REQUIREMENT: Only the lines below starting at the one that contains "apply signature_verifies_jwt_sign in S." and ending at the one that contains "split; [now apply" are to be reproduced, exactly and with both ends kept.

DATA EXTRACTS:

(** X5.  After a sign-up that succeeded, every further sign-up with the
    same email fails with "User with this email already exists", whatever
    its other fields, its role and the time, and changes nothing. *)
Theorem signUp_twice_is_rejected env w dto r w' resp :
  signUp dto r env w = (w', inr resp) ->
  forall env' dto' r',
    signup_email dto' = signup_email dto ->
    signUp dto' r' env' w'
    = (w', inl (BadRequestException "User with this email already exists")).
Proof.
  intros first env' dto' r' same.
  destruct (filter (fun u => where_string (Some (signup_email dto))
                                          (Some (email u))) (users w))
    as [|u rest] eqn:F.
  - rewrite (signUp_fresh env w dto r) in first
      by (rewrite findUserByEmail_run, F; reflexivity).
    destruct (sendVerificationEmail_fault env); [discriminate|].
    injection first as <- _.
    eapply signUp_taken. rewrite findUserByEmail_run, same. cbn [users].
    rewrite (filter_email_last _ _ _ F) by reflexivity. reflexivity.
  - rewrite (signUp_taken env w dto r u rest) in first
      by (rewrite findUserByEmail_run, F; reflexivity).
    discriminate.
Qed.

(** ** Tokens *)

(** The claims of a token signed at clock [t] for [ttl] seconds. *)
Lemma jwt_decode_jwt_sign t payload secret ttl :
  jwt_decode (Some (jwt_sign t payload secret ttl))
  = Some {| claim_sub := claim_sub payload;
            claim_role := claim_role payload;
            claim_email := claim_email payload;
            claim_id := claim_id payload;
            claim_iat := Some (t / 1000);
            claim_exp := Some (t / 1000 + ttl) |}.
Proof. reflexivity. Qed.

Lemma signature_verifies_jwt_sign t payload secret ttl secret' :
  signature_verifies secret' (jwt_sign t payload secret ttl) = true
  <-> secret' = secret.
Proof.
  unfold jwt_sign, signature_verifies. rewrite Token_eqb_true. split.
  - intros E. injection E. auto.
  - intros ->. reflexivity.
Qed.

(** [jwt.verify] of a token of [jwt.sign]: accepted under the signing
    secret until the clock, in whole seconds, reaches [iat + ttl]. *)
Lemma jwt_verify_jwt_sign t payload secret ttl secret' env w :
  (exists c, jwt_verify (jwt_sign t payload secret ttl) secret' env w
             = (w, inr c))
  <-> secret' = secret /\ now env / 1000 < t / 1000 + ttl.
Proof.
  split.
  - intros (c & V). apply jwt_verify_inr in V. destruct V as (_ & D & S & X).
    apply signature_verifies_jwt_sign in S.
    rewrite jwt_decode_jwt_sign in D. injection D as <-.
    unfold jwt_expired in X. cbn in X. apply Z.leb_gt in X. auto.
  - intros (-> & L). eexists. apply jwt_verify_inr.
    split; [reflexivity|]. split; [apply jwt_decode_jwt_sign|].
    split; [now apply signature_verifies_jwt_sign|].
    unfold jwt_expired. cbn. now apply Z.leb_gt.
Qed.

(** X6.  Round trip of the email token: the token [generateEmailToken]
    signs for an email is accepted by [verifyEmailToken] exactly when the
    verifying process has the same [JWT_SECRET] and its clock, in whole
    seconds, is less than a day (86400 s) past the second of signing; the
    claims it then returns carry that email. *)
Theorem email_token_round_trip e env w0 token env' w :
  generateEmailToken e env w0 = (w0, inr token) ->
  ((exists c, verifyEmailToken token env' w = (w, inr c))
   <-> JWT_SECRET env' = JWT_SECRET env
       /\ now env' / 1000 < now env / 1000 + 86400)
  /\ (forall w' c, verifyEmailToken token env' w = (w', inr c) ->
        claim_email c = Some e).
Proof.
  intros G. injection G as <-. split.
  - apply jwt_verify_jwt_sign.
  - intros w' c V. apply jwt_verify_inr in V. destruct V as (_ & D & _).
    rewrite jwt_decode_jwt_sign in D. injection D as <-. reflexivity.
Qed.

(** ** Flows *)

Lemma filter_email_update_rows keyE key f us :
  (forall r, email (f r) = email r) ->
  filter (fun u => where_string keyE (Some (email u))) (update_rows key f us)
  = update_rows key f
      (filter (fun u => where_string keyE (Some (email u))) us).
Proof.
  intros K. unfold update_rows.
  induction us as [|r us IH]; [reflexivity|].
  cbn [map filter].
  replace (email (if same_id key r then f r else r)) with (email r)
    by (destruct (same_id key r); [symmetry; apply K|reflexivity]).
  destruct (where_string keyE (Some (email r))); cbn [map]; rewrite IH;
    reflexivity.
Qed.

REPLY TO THE EXERCISE:
    apply signature_verifies_jwt_sign in S.
    rewrite jwt_decode_jwt_sign in D. injection D as <-.
    unfold jwt_expired in X. cbn in X. apply Z.leb_gt in X. auto.
  - intros (-> & L). eexists. apply jwt_verify_inr.
    split; [reflexivity|]. split; [apply jwt_decode_jwt_sign|].
    split; [now apply signature_verifies_jwt_sign|].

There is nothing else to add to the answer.